The children came into the Music Therapy room to chairs with instruments in front of them. Each chair had a different instrument from the rest. The children were required to choose a seat. I sang “We are taking turns today” to the tune of London Bridge (this was also played on the piano). At the end of the tune, the children must stop playing (impulse control) and switch to the next instrument/chair.

The am group did very well. The little girl followed every direction. The crier looked forward to the next move, the anticipation and had a wonderful time transitioning! The little boy with Downs syndrome followed every direction unassisted, watching and listening every moment. The cute little boy (they are all cute children this one just knows how to make it work for him better than the rest) stuck to his delay tactics to begin with, but I stuck to mine.

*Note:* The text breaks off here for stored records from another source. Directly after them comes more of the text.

(** C21: the critical sections take effect one after the other.  However the threads
    are stopped between the statements of their sections, at most one is inside;
    whenever the mutex is free, the members and the messages sent are those of the
    abstract machine on the inputs whose sections have ended, in that order, and
    every query has answered with the quality, source and text of one status in
    that order, never a mixture of two.  A section that runs to its end does what
    the operation of the object does, and a query returns its answer. *)
Theorem sections_are_atomic (n : string) (st0 : status) (msgs0 : list (Z * Z * string * string)) (s : lock_sys) :
  rtc lock_step (lock_start st0 msgs0) s →
  (∀ t1 t2, is_Some (ls_inside s !! t1) → is_Some (ls_inside s !! t2) → t1 = t2) ∧
  ls_answers s = spec_answers st0 (ls_done s) ∧
  (ls_holder s = None →
     ls_status s = spec_inputs st0 (ls_done s) ∧
     ls_msgs s = reverse (spec_msgs (Some (IarmPublish n)) st0 (ls_done s)) ++ msgs0) ∧
  (∀ i v (m m' : mgr TimeSrcObj TimeSyncObj) w w',
     stateMachine m = fill_stateMachine ∅ → m_publish m = Some (IarmPublish n) →
     run_input i (m, w) = (Ret tt, (m', w')) →
     ∃ v' cores, run_section 9 (section_code i) (status_of m) v [] = Some (status_of m', v', cores) ∧
       map msg_core (broadcasts (w_trace w')) = cores ++ map msg_core (broadcasts (w_trace w))) ∧
  (∀ p r (m : mgr TimeSrcObj TimeSyncObj) w s', getTimeStatus p (m, w) = (Ret r, s') →
     answers_with r (answer_in (status_of m))).
Proof.
  intros Hr. assert (lock_ok n st0 msgs0 s) as [Hans Hok].
  { assert (lock_ok n st0 msgs0 (lock_start st0 msgs0)) as H0 by (split; [done|by split_and!]).
    induction Hr as [|s1 s2 s3 Hstep _ IH]; [done|]. by eapply IH, lock_ok_step. }
  split_and!; [|done| |intros i v m m' w w'; apply section_operation|intros p r m w s'; apply query_answer].
  - intros t1 t2 [c1 H1] [c2 H2]. destruct (ls_holder s) as [t|].
    + destruct Hok as (i & rest & v & fuel & v' & Hin & _). rewrite Hin in *.
      apply lookup_singleton_Some in H1 as [<- _]. by apply lookup_singleton_Some in H2 as [<- _].
    + destruct Hok as [He _]. by rewrite He, lookup_empty in H1.
  - intros Hh. rewrite Hh in Hok. by destruct Hok as (_ & ? & ?).
Qed.
End operations.

(** ** Witness

    A query is stopped after it has read the quality, while network time waits for
    the mutex; then both finish. *)
Definition lk_query : input := IQuery (mkTimerMsg 0 0 "" "" "").
Definition lk_ntp : input := IEvent eSYSMGR_EVENT_NTP_AVAILABLE None.
Definition lk_poor : status := Status eSYSMGR_STATE_NTP_WAIT eTIMEQUALILTY_POOR "Last Known".
Definition lk_v : locals := Locals eTIMEQUALILTY_UNKNOWN "" "".

(** One more step of the thread inside. *)
Definition lk_run (t : nat) (s : lock_sys) : lock_sys :=
  match ls_inside s !! t with
  | Some (Critical i (c :: rest) v) =>
      let '(more, st', v', new) := exec_stmt c (ls_status s) v in
      LockSys st' (ls_holder s) (<[t := Critical i (more ++ rest) v']> (ls_inside s)) (new ++ ls_msgs s) (ls_answers s) (ls_done s)
  | Some (Critical i [] v) =>
      LockSys (ls_status s) None (delete t (ls_inside s)) (ls_msgs s) (answer_of i v ++ ls_answers s) (ls_done s ++ [i])
  | None => s
  end.
Definition lk_enter (t : nat) (i : input) (s : lock_sys) : lock_sys :=
  LockSys (ls_status s) (Some t) (<[t := Critical i (section_code i) lk_v]> (ls_inside s)) (ls_msgs s) (ls_answers s) (ls_done s).
(** The scenarios of the procedure's comments, as the actions they ask for, in
    order.  Before the first synchronisation: A, chronyd not started; B, it has
    sources; C, it has none.  After it: D, no selected source; E, a selected
    source and a large offset; F, a small one. *)
Definition online_plan (clock_event : bool) (a : net_answers) : list chrony_action :=
  if clock_event then
    if bool_decide (fst (na_selectable a) = 0 ∧ snd (na_selectable a) ≠ 0) then
      if bool_decide (fst (na_offset a) = 0) && SFltb OFFSET_STEP_THRESHOLD_S (SFabs (snd (na_offset a)))
      then [AMakestep] else []
    else if bool_decide (na_waitsync a = 0) then [ABurst; AWaitsync; AMakestep] else [ABurst; AWaitsync]
  else if bool_decide (na_active a = 0 ∧ fst (na_sources a) = 0 ∧ snd (na_sources a) ≤ 0) then [AOnline]
  else [].

(** The answer that justifies a step: a source was selected, or the offset is
    known and exceeds a second. *)
Definition justifies (e : ev) : bool :=
  match e with
  | @Ev _ (ChronyWaitsync _ _) r => bool_decide (r = 0)
  | @Ev _ ChronyGetSystemTimeOffset (rc, off) =>
      bool_decide (rc = 0) && SFltb OFFSET_STEP_THRESHOLD_S (SFabs off)
  | _ => false
  end.

(** Every step in a log comes directly after its justification. *)
Fixpoint steps_justified (l : list ev) : bool :=
  match l with
  | [] => true
  | e :: l =>
      (match action_of e, l with
       | Some AMakestep, e' :: _ => justifies e'
       | Some AMakestep, [] => false
       | _, _ => true
       end) && steps_justified l
  end.

(** The clock is stepped only with a justification.  Whatever chronyd, the
    kernel and systemd answer, [processInternetOnline] returns, changes no file,
    and asks for a step only directly after a wait that found a source or an
    offset reading above one second, and only when this boot has been
    synchronised before. *)
Lemma makestep_only_justified {E : Env} (w : world) :
  ∃ w' l, processInternetOnline w = (Ret tt, w') ∧ w_trace w' = l ++ w_trace w ∧ w_fs w' = w_fs w ∧
    steps_justified l = true ∧
    (AMakestep ∈ actions l → is_Some (w_fs w !! "/tmp/clock-event")).
Proof.
  unfold processInternetOnline, file_exists. rewrite (bind_run _ _ w
    (bool_decide (is_Some (w_fs w !! "/tmp/clock-event"))) w) by done.
  case_bool_decide as Hev; simpl.
  - unfold resync, sys, mbind, M_bind. simpl.
    set (sel := answer _ ChronyHasSelectable). set (w1 := log _ w).
    destruct (bool_decide (sel.1 = 0) && negb (bool_decide (sel.2 = 0))); simpl.
    + set (off := answer _ ChronyGetSystemTimeOffset). destruct off as [rc x] eqn:Hoff. simpl.
      destruct (SFltb OFFSET_STEP_THRESHOLD_S (SFabs (if bool_decide (rc = 0) then x else S754_zero false)))
        eqn:Hlt; simpl.
      * eexists _, [_; _; _]. split; [reflexivity|]. do 2 (split; [reflexivity|]). split; [|done].
        simpl. destruct (bool_decide (rc = 0)); [|by vm_compute in Hlt]. by rewrite Hlt.
      * eexists _, [_; _]. split; [reflexivity|]. repeat split; done.
    + case_bool_decide as Hw; simpl.
      * eexists _, [_; _; _; _]. split; [reflexivity|]. repeat split; [|done].
        simpl. rewrite bool_decide_eq_true_2; done.
      * eexists _, [_; _; _]. split; [reflexivity|]. repeat split; done.
  - unfold first_sync_pending, sys, mbind, M_bind. simpl.
    case_bool_decide; simpl; [|eexists _, [_]; split; [reflexivity|]; repeat split; by intros ?%elem_of_nil].
    case_bool_decide; simpl; [|eexists _, [_; _]; split; [reflexivity|]; repeat split; by intros ?%elem_of_nil].
    case_bool_decide; simpl; [eexists _, [_; _]; split; [reflexivity|]; repeat split; by intros ?%elem_of_nil|].
    eexists _, [_; _; _]. split; [reflexivity|]. repeat split. simpl. by intros ?%list_elem_of_singleton.
Qed.
(** Initialisation succeeds and leaves the daemon ready.  On a sane platform,
    with every type of the configuration file known to the build and times in
    range in the clock file and the version file, the object is built and
    [initialize] returns.  The daemon then waits for network time, its table
    holds the fifteen transitions, the path map sends the four file names to
    their events in key order, the queue is empty, the quality is Poor or
    Unknown, there is a publisher; the static subscriber instance the power
    callbacks go through is the power subscriber of this build with the daemon's
    handler (the timer subscriber, built first, does not shadow it); and the
    sources and syncs are good for any number of inputs up to a thousand
    million. *)
Theorem initialize_ready (cfg : string) (w : world) :
  SaneEnv E → SaneMfr → iarm_built → Forall known_line (conf_lines (w_fs w) cfg) → times_in_range (w_fs w) →
  ∃ m0 s', new_SysTimeMgr cfg w = (Ret m0, w) ∧ initialize (m0, (empty_bus, w)) = (Ret tt, s') ∧
    daemon_inv s' ∧ m_state s'.1 = eSYSMGR_STATE_NTP_WAIT ∧ m_queue s'.1 = [] ∧
    power_ready s'.2.1 ∧ is_Some (m_publish s'.1) ∧ ∀ n, fresh n → plugins_ok n s'.1.
Proof. apply initialize_run. Qed.
End properties.

Section config_properties.
Context {E : Env} {B : Build}.

Lemma load_config_run (ls : list (string * string * string)) (f : file)
    (m : mgr TimeSrcObj TimeSyncObj) (b : bus) (w : world) :
  Forall line_ok ls → w_fs w !! m_cfgfile m = Some f → f_data f = render_config ls →
  answer (w_trace w) (OpenRead (m_cfgfile m)) = true →
  load_config (m, (b, w))
  = (Ret tt, (foldl (λ m l, config_line l m) m ls, (b, log (Ev (OpenRead (m_cfgfile m)) true) w))).
Proof.
  intros Hls Hf Hd Ho. unfold load_config, read_file, on_mgr, on_snd, upd, modify, mbind, M_bind, gets, sys.
  simpl. rewrite Ho. simpl. rewrite Hf. simpl. by rewrite Hd, read_render_config.
Qed.
(** [th_pushed], [th_taken]: ghosts, the events queued and taken so far. *)
Record threads := Threads {
  pcs : tid → pc;
  holder : mutex → option tid;
  th_queue : list sysTimeMgrEvent;
  th_pushed : list sysTimeMgrEvent;
  th_taken : list sysTimeMgrEvent
}.

Definition threads_start : threads := {|
  pcs := λ t, match t with TMain => M0 | TProc => P0 | TTimer | TPath => S0 | TCall _ => CIdle end;
  holder := λ _, None;
  th_queue := []; th_pushed := []; th_taken := []
|}.

Definition goto (t : tid) (c : pc) (s : threads) : threads :=
  Threads (<[t:=c]> (pcs s)) (holder s) (th_queue s) (th_pushed s) (th_taken s).
Definition set_holder (m : mutex) (o : option tid) (s : threads) : threads :=
  Threads (pcs s) (<[m:=o]> (holder s)) (th_queue s) (th_pushed s) (th_taken s).

(** [notify_one]: the processing thread is the only one that waits. *)
Definition notify_proc (s : threads) : threads :=
  match pcs s TProc with PWait => goto TProc PRelock s | _ => s end.

(** The effect of an action of thread [t]; [None]: it cannot be done now. *)
Definition perform (t : tid) (a : act) (s : threads) : option threads :=
  match a with
  | Lock m => match holder s m with None => Some (set_holder m (Some t) s) | Some _ => None end
  | Unlock m => Some (set_holder m None s)
  | CondWait => match th_queue s with [] => Some (set_holder MQueue None s) | _ => None end
  | Pop => match th_queue s with
           | [] => None
           | e :: q => Some (Threads (pcs s) (holder s) q (th_pushed s) (th_taken s ++ [e]))
           end
  | Push e => Some (Threads (pcs s) (holder s) (th_queue s ++ [e]) (th_pushed s ++ [e]) (th_taken s))
  | Notify => Some (notify_proc s)
  | Start => match pcs s TMain with MRun => Some s | _ => None end
  | Call => match pcs s TMain with M4 | MRun => Some s | _ => None end
  | Skip => Some s
  end.

(** A step of thread [t]. *)
Inductive run_step (s : threads) : threads → Prop :=
  | run_step_intro t a c' s1 :
      code t (pcs s t) a c' → perform t a s = Some s1 → run_step s (goto t c' s1).

(** A thread's step, or a spurious wake-up. *)
Inductive tstep (s : threads) : threads → Prop :=
  | tstep_run s' : run_step s s' → tstep s s'
  | tstep_spurious : pcs s TProc = PWait → tstep s (goto TProc PRelock s).

Definition threads_reachable (s : threads) : Prop := rtc tstep threads_start s.

(** ** The invariants *)

(** The mutexes a thread at [c] holds. *)
Definition holds (c : pc) (m : mutex) : bool :=
  match c, m with
  | (M1 | CInInst), MInstance => true
  | (M3 | M4 | PHandle | CHold), MState => true
  | (PTest | PTaken | PHandle | PEnd | SHold _ | SPushed), MQueue => true
  | _, _ => false
  end.

(** The holder of a mutex is the one thread inside its critical section. *)
Definition lock_inv (s : threads) : Prop :=
  ∀ t m, holder s m = Some t ↔ holds (pcs s t) m = true.

(** While the processing thread is blocked and the queue is not empty, a sender is
    between its push and its notification. *)
Definition notify_due (s : threads) : Prop :=
  ∃ t, (t = TTimer ∨ t = TPath) ∧ (pcs s t = SPushed ∨ pcs s t = SNotify).
Definition wake_inv (s : threads) : Prop :=
  pcs s TProc = PWait → th_queue s ≠ [] → notify_due s.

(** Before run nothing but the callbacks moves, and those only once they are
    registered. *)
Definition phase_inv (s : threads) : Prop :=
  (pcs s TMain ≠ MRun → pcs s TProc = P0 ∧ pcs s TTimer = S0 ∧ pcs s TPath = S0 ∧ th_queue s = []) ∧
  (pcs s TMain ∈ [M0; M1; M2; M3] → ∀ n, pcs s (TCall n) = CIdle).

(** Every thread is in its own code. *)
Definition own (t : tid) (c : pc) : bool :=
  match t, c with
  | TMain, (M0 | M1 | M2 | M3 | M4 | MRun) => true
  | TProc, (P0 | PLock | PTest | PWait | PRelock | PTaken | PHandle | PEnd) => true
  | (TTimer | TPath), (S0 | SIdle | SLock _ | SHold _ | SPushed | SNotify) => true
  | TCall _, (CIdle | CInst | CInInst | CLock | CHold) => true
  | _, _ => false
  end.
Definition pc_inv (s : threads) : Prop := ∀ t, own t (pcs s t) = true.

Definition order_inv (s : threads) : Prop := th_taken s ++ th_queue s = th_pushed s.

Record threads_inv (s : threads) : Prop := {
  ti_lock : lock_inv s;
  ti_wake : wake_inv s;
  ti_phase : phase_inv s;
  ti_pc : pc_inv s;
  ti_order : order_inv s
}.

(** ** Preservation *)

Ltac case_in H :=
  match type of H with context [match ?x with _ => _ end] => destruct x eqn:? end.
(* ===== verification/Effects.v ===== *)
(** * Effects: the message queue and the clock, step by step

    What each operation of the process does, exactly, to the two things several
    threads share the use of: the queue of messages, and the system clock as far as
    the daemon sets it itself.  Whole adds them up over the runs of the process. *)

From Corelib Require Import SpecFloat.
From S2P Require Import Prelude CString Platform TestEnv Interfaces TimeSync PubSub TimeSrc Factory.
From S2P Require Import SysTimeMgr MgrSpec MgrProps NetworkStatus PowerQueue Daemon Frame Process.

Section effects.
Context {E : Env} {B : Build}.
#[local] Instance src_any : ITimeSrcSpec false TimeSrcObj := TimeSrcObj_spec false never never.
#[local] Instance sync_any : ITimeSyncSpec false TimeSyncObj := TimeSyncObj_spec false never never.

(** ** What the environment announces *)

(** The message of an event, as the senders make it. *)
Definition plain_msg (e : sysTimeMgrEvent) : sysTimeMsg := mkSysTimeMsg e None.

(** The entries whose file can be opened, one after the other, from the world [w]. *)
Fixpoint scan_finds (l : list (string * sysTimeMgrEvent)) (w : world) : list sysTimeMgrEvent :=
  match l with
  | [] => []
  | (name, e) :: l =>
      let '(r, w') := read_file (m_directory +:+ "/" +:+ name) w in
      (match r with Ret (Some _) => [e] | _ => [] end) ++ scan_finds l w'
  end.

(** The entry the next read of the inotify descriptor announces. *)
Definition read_finds (l : list (string * sysTimeMgrEvent)) (w : world) : list sysTimeMgrEvent :=
  match answer (w_trace w) InotifyRead with
  | Some buffer => option_list (buffer_event l buffer)
  | None => []
  end.

(** ** The queue *)

Lemma process_takes val q (d d' : daemon) :
  stateMachine d.1 = fill_stateMachine ∅ → processMsg_round val q d = (Ret tt, d') → m_queue d'.1 = q.
Proof.
  intros Hsm Hr. refine (wp_false_run _ (λ _ d', m_queue d'.1 = q) _ _ _ Hr _). destruct d as [m [b w]].
  unfold processMsg_round. apply wp_bind, wp_on_mgr, wp_modify, wp_on_mgr. simpl.
  eapply wp_mono; [by apply (wp_runStateMachine false never 0)|].
  intros [] [m' w'] (_ & _ & Hc & _). by injection Hc.
Qed.

Lemma wake_keeps_queue message (d d' : daemon) : power_locked message d = (Ret tt, d') → m_queue d'.1 = m_queue d.1.
Proof.
  intros Hr. refine (wp_false_run _ (λ _ d', m_queue d'.1 = m_queue d.1) _ _ _ Hr _). destruct d as [m [b w]].
  unfold power_locked. apply wp_when; intros _; [|done].
  apply wp_on_mgr. eapply wp_mono; [by apply (wp_deepsleepoff_locked false never 0)|].
  intros [] [m' w'] (_ & _ & Hc & _). by injection Hc.
Qed.

Lemma query_keeps_queue p : keeps (λ s : daemon, m_queue s.1) (on_mgr (getTimeStatus p)).
Proof.
  apply (on_mgr_keeps m_queue). unfold getTimeStatus, field. keep; apply (keeps_on_snd m_queue).
Qed.

Lemma outside_keeps_queue {A} (c : M world A) : keeps (λ s : daemon, m_queue s.1) (on_mgr (on_snd c)).
Proof. apply (on_mgr_outside_keeps m_queue). Qed.

Lemma sends e (d d' : daemon) r :
  on_mgr (sendMessage e None) d = (r, d') → m_queue d'.1 = m_queue d.1 ++ [plain_msg e] ∧ r = Ret tt ∧ d'.2 = d.2 ∧
    m_pathEventMap d'.1 = m_pathEventMap d.1.
Proof. destruct d as [m [b w]]. unfold on_mgr, sendMessage, upd, modify. simpl. by intros [= <- <-]. Qed.

Lemma timer_puts (d d' : daemon) :
  runTimer_round d = (Ret tt, d') → m_queue d'.1 = m_queue d.1 ++ [plain_msg eSYSMGR_EVENT_TIMER_EXPIRY].
Proof.
  intros (rfc & d1 & H1 & H2)%bind_ret_inv. injection H1 as _ <-.
  apply bind_ret_inv in H2 as ([] & d2 & H2 & (Hq & _)%sends). rewrite Hq. f_equal.
  refine (keeps_run (λ s : daemon, m_queue s.1) _ _ _ _ _ H2). apply keeps_when, outside_keeps_queue.
Qed.

Lemma scan_puts_from l (d d' : daemon) :
  path_scan l d = (Ret tt, d') → m_queue d'.1 = m_queue d.1 ++ map plain_msg (scan_finds l d.2.2).
Proof.
  revert d. induction l as [|[n e] l IH]; intros [m [b w]]; cbn [path_scan scan_finds].
  { intros [= <-]. simpl. by rewrite app_nil_r. }
  intros (f & d1 & H1 & (u & d2 & H2 & H3)%bind_ret_inv)%bind_ret_inv.
  unfold on_mgr, on_snd in H1. simpl in *. destruct (read_file _ w) as [r w'] eqn:Hf. injection H1 as -> <-.
  specialize (IH _ H3). rewrite IH. destruct f as [x|]; simpl in *.
  - destruct (sends e _ _ _ H2) as (Hq & _ & Hw & _). rewrite Hq, Hw. simpl. by rewrite <- app_assoc.
  - by injection H2 as _ <-.
Qed.

Lemma scan_puts (d d' : daemon) :
  runPathMonitor_start d = (Ret tt, d') →
  m_queue d'.1 = m_queue d.1 ++ map plain_msg (scan_finds (m_pathEventMap d.1) d.2.2).
Proof. intros (map & d1 & H1 & H2)%bind_ret_inv. injection H1 as <- <-. by apply scan_puts_from. Qed.

Lemma watch_keeps_queue : keeps (λ s : daemon, m_queue s.1) runPathMonitor_watch.
Proof. unfold runPathMonitor_watch. keep; apply outside_keeps_queue. Qed.

Lemma read_puts r (d d' : daemon) :
  runPathMonitor_round d = (Ret r, d') →
  m_queue d'.1 = m_queue d.1 ++ map plain_msg (read_finds (m_pathEventMap d.1) d.2.2).
Proof.
  destruct d as [m [b w]]. intros (count & d1 & H1 & H2)%bind_ret_inv. unfold on_mgr, on_snd, sys in H1. simpl in H1.
  injection H1 as <- <-. unfold read_finds. simpl. destruct (answer (w_trace w) InotifyRead) as [buffer|].
  2:{ injection H2 as _ <-. simpl. by rewrite app_nil_r. }
  apply bind_ret_inv in H2 as (map' & d2 & H2 & (u & d3 & H3 & H4)%bind_ret_inv). injection H2 as <- <-. injection H4 as _ <-.
  simpl in H3. destruct (buffer_event (m_pathEventMap m) buffer) as [e|]; simpl.
  - by destruct (sends e _ _ _ H3) as (Hq & _).
  - injection H3 as _ <-. simpl. by rewrite app_nil_r.
Qed.

(** ** The clock *)

Notation set_to s := (settimes (w_trace s.2.2)).

(** On the inputs [l] the clock was set at most as often as they allow. *)
Definition clock_adv (l : list input) (d d' : daemon) : Prop :=
  ∃ ss, set_to d' = ss ++ set_to d ∧ (length ss ≤ clock_inputs (status_of d.1) l)%nat.

Lemma clock_adv_same l (d d' : daemon) : set_to d' = set_to d → clock_adv l d d'.
Proof. intros H. exists []. split; [done|simpl; lia]. Qed.

Lemma clock_inputs_app l1 l2 s : clock_inputs s (l1 ++ l2) = (clock_inputs s l1 + clock_inputs (spec_inputs s l1) l2)%nat.
Proof. revert s. induction l1 as [|i l1 IH]; intros s; [done|]. simpl. rewrite IH. lia. Qed.

Lemma on_world_quiet {A} (c : M world A) r (d d' : daemon) :
  (∀ w, wp false c (λ _ w', quiet w w') w) → on_mgr (on_snd c) d = (Ret r, d') → set_to d' = set_to d.
Proof.
  intros Hc Hr. refine (wp_false_run _ (λ _ d', set_to d' = set_to d) _ _ _ Hr _). destruct d as [m [b w]].
  apply wp_on_mgr, wp_on_snd. eapply wp_mono; [apply Hc|]. intros a w' Hq. by apply settimes_quiet.
Qed.

Notation idle := (keeps (λ s : daemon, set_to s)).

Lemma world_idle {A} (c : M world A) : keeps (λ w, settimes (w_trace w)) c → idle (on_mgr (on_snd c)).
Proof.
  intros Hc [m [b w]]. specialize (Hc w). unfold on_mgr, on_snd. simpl in *. by destruct (c w) as [r w'].
Qed.
Lemma send_idle e args : idle (on_mgr (sendMessage e args)).
Proof. by intros [m [b w]]. Qed.
Lemma read_file_idle path : idle (on_mgr (on_snd (read_file path))).
Proof. apply world_idle. unfold read_file. by keep. Qed.
Lemma report_idle : idle (on_mgr (on_snd report_offset)).
Proof. apply world_idle. unfold report_offset. by keep. Qed.
Hint Resolve send_idle read_file_idle report_idle : keeps.
Hint Extern 1 (keeps _ (on_mgr (on_snd (sys _)))) => (apply world_idle; done) : keeps.

Lemma timer_idle : idle runTimer_round.
Proof. unfold runTimer_round. keep. Qed.
Lemma scan_idle l : idle (path_scan l).
Proof. induction l as [|[n e] l IH]; [done|]. simpl. keep. Qed.
Lemma start_idle : idle runPathMonitor_start.
Proof. unfold runPathMonitor_start. apply keeps_bind; [done|intros map]. apply scan_idle. Qed.
Lemma watch_idle : idle runPathMonitor_watch.
Proof. unfold runPathMonitor_watch. keep. Qed.
Lemma round_idle : idle runPathMonitor_round.
Proof. unfold runPathMonitor_round. keep. Qed.

Lemma process_clock val q (d d' : daemon) :
  stateMachine d.1 = fill_stateMachine ∅ → processMsg_round val q d = (Ret tt, d') →
  clock_adv [IEvent (sm_event val) (sm_args val)] d d'.
Proof.
  intros Hsm Hr. refine (wp_false_run _ (λ _ d', clock_adv _ d d') _ _ _ Hr _). destruct d as [m [b w]].
  unfold processMsg_round. apply wp_bind, wp_on_mgr, wp_modify, wp_on_mgr. simpl.
  eapply wp_mono; [by apply (wp_runStateMachine false never 0)|].
  intros [] [m' w'] (_ & _ & _ & (now & ss & [_ Hs] & Hlen) & _). exists ss. split; [done|]. simpl in *.
  change (status_of (set_queue q m)) with (status_of m) in Hlen. lia.
Qed.

Lemma wake_clock message (d d' : daemon) : power_locked message d = (Ret tt, d') → set_to d' = set_to d.
Proof.
  intros Hr. refine (wp_false_run _ (λ _ d', set_to d' = set_to d) _ _ _ Hr _). destruct d as [m [b w]].
  unfold power_locked. apply wp_when; intros _; [|done].
  apply wp_on_mgr. eapply wp_mono; [by apply (wp_deepsleepoff_locked false never 0)|].
  intros [] [m' w'] (_ & _ & _ & (now & ss & [_ Hs] & Hlen) & _). simpl in *. destruct ss; [done|simpl in Hlen; lia].
Qed.

Lemma query_clock p r (d d' : daemon) : on_mgr (getTimeStatus p) d = (Ret r, d') → set_to d' = set_to d.
Proof.
  intros Hr. refine (wp_false_run _ (λ _ d', set_to d' = set_to d) _ _ _ Hr _). destruct d as [m [b w]].
  apply wp_on_mgr, (wp_getTimeStatus false never). intros now w' _ Hq _. by apply settimes_quiet.
Qed.

Lemma bus_idle {A} (c : M (bus * world) A) r (d d' : daemon) :
  keeps (λ bw : bus * world, bw.2) c → on_snd c d = (r, d') → set_to d' = set_to d.
Proof. intros Hc Hr. by destruct (on_bus_same c r d d' Hc Hr) as [_ ->]. Qed.

Lemma dstep_clock l (d d' : daemon) : stateMachine d.1 = fill_stateMachine ∅ → dstep d l d' → clock_adv l d d'.
Proof.
  intros Hsm Hstep.
  destruct Hstep as [val q s s' Hq Hr|s s' Hr|s s' Hr|r s s' Hr|r s s' Hr|id cur new msg s s1 s' Hc Hr
    |this msg s s1 s' _ Hc Hr|this s s' _ Hc|cur new s s' Hc|s s' Hr|p r s s' Hr|s s' Hr|r s s' Hr|r s s' Hr|r s s' Hr|fs s].
  1: by eapply process_clock.
  all: apply clock_adv_same.
  - exact (keeps_run (λ s : daemon, set_to s) _ _ _ _ timer_idle Hr).
  - exact (keeps_run (λ s : daemon, set_to s) _ _ _ _ start_idle Hr).
  - exact (keeps_run (λ s : daemon, set_to s) _ _ _ _ watch_idle Hr).
  - exact (keeps_run (λ s : daemon, set_to s) _ _ _ _ round_idle Hr).
  - rewrite (wake_clock _ _ _ Hr). exact (bus_idle _ _ _ _ (powereventHandler_keeps _ _ _ _) Hc).
  - rewrite (wake_clock _ _ _ Hr). exact (bus_idle _ _ _ _ (pwr_round_keeps _) Hc).
  - exact (bus_idle _ _ _ _ (pwr_round_keeps _) Hc).
  - exact (bus_idle _ _ _ _ (pwr_push_keeps _ _) Hc).
  - refine (on_world_quiet _ _ _ _ _ Hr). intros w. by apply wp_deepsleepoff_resync.
  - by apply (query_clock p r).
  - refine (on_world_quiet _ _ _ _ _ Hr). apply internet_quiet.
  - refine (on_world_quiet _ _ _ _ _ Hr). apply ntp_poll_quiet.
  - refine (on_world_quiet _ _ _ _ _ Hr). intros w. apply wp_sys. eauto with quiet.
  - refine (on_world_quiet _ _ _ _ _ Hr). apply connect_quiet.
  - done.
Qed.

(** Over a run of the process. *)
Lemma dexec_clock l (d d' : daemon) :
  stateMachine d.1 = fill_stateMachine ∅ → m_pathEventMap d.1 = path_events → dexec d l d' → clock_adv l d d'.
Proof.
  intros Hsm Hmap Hexec. induction Hexec as [s|s1 l1 s2 l2 s3 Hstep _ IH]; [by apply clock_adv_same|].
  destruct (dstep_clock l1 s1 s2 Hsm Hstep) as (ss1 & H1 & L1).
  pose proof (dexec_step s1 l1 s2 [] s2 Hstep (dexec_refl s2)) as H0. rewrite app_nil_r in H0.
  destruct (dexec_advances l1 s1 s2 Hsm Hmap H0) as [Hs _ _ Hsm' Hmap' _ _].
  destruct IH as (ss2 & H2 & L2); [congruence..|]. exists (ss2 ++ ss1).
  rewrite H2, H1, app_assoc, clock_inputs_app, length_app, <- Hs. split; [done|lia].
Qed.
End effects.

A little uncondemning behavioral repetition combined with the music and fun and a little hand holding assistance (moving from chair to chair) helped this little guy to catch on. Sometimes he did not get to play his instrument because he continued with his tactics as the group continued to play, but after a while, he got the idea.

The next group was a bit trickier. Fun and excitement needed a calm, slow quiet counterpart. As the impulse control children beat the daylights out of my drum, I had to, after a warning, take the sticks and instruments away for that turn. The children would then transition to a new instrument. No guilt or condemning tones, just a follow through. If the little girl got up randomly to go do something else, she sat outside the room (with her tss worker) without an instrument (in order to take her way momentarily from the pace) and then join back in again on the next turn. During the switch, I had to calm things, move slower and use a very quiet and calm voice. In giving these children the natural, short lasting consequences to their behavior (which they did have the ability to control) then a” try again,”  done matter of factly, gave the children the opportunity to display their natural behaviors, but chances to keep trying again in order to gain something they wanted. The quiet, calming tones and actions in-between let the children know all was ok, and helped them to slow down enough to gain control – but then pick up again to keep their attention.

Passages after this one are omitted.